The announcement of a mansion tax has apparently been ruled out by Number 10 and so the focus in the property community, as is often the case, will be on Stamp Duty. There’s no doubt that Stamp duty continues to be a major drag on the property market, especially on higher value properties where it is nothing less than punitive.
And given that many ‘ordinary’ homes in London can be worth well over £1m, and those who live in them on relatively ‘ordinary’ salaries, its impact is particularly pronounced in the capital. Even for High Net Worths it can be a deal killer. In fact, it’s fair to say that only the ultra-rich can shrug off the obscene level of Stamp Duty currently payable.
So fingers crossed for a SDLT change that starts the market moving more fluidly. But one area of Stamp Duty I’d particularly like to see addressed is the surcharge on buy-to-let properties, which was introduced back in April 2016.
That and the various other taxation changes introduced by former Chancellor George Osborne have wreaked absolute havoc on buy-to-let, causing a significant percentage of the amateur landlords out there to retreat from the market altogether as the numbers simply don’t stack up any more.

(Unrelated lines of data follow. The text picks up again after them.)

(* ===== verification/SessionManagerServed.v ===== *)
(** What the manager of document sessions promises in every calm run: one in which no session
    fails to move once it has taken its new path, no session of a folder that is moved fails
    unless the move on disk has failed, and no folder moves below or above itself ([calm] of
    [SessionManagerRuns.v]).  Such failures happen, and the runs of [ExampleManager.v] show
    what they break. *)
From S2P Require Import Prelude JsString Utf8 NodePath Json Sha256 SessionProtocol DocSession SessionManager SessionManagerProps SessionManagerTable SessionManagerSteps SessionManagerMutations SessionManagerMoves SessionManagerGoes SessionManagerRuns SessionManagerUses.

Section served.
Context `{Yjs, FastDiff, JsonHost, Host}.
Context (root defaultContent : jstr).
Implicit Types (g : manager) (a b i j r : nat) (x y : structure_mutation) (k p f t : jstr).

Abbreviation table_ok := (SessionManagerTable.table_ok root).
Abbreviation manager_ok := (SessionManagerSteps.manager_ok root).
Abbreviation calm_run := (SessionManagerRuns.calm_run root defaultContent).

Lemma calm_run_uses es g : calm_run new_manager es = Some g -> uses_ok g.
Proof. apply calm_run_ind; [apply new_manager_uses|]. intros g1 e g2 Hok Hs _. by eapply manager_step_uses. Qed.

With a brand new Government and Chancellor in place, now seems like the perfect time to review those seismic (and many, including myself, would argue toxic) changes in their entirety. For many years amateur buy-to-let landlords were the backbone of this country, and so it’s baffling how, in such a short timeframe, they have become the outcast.
So what better time to reignite buy-to-let and bring amateur landlords back in from the cold than the March 2020 Budget?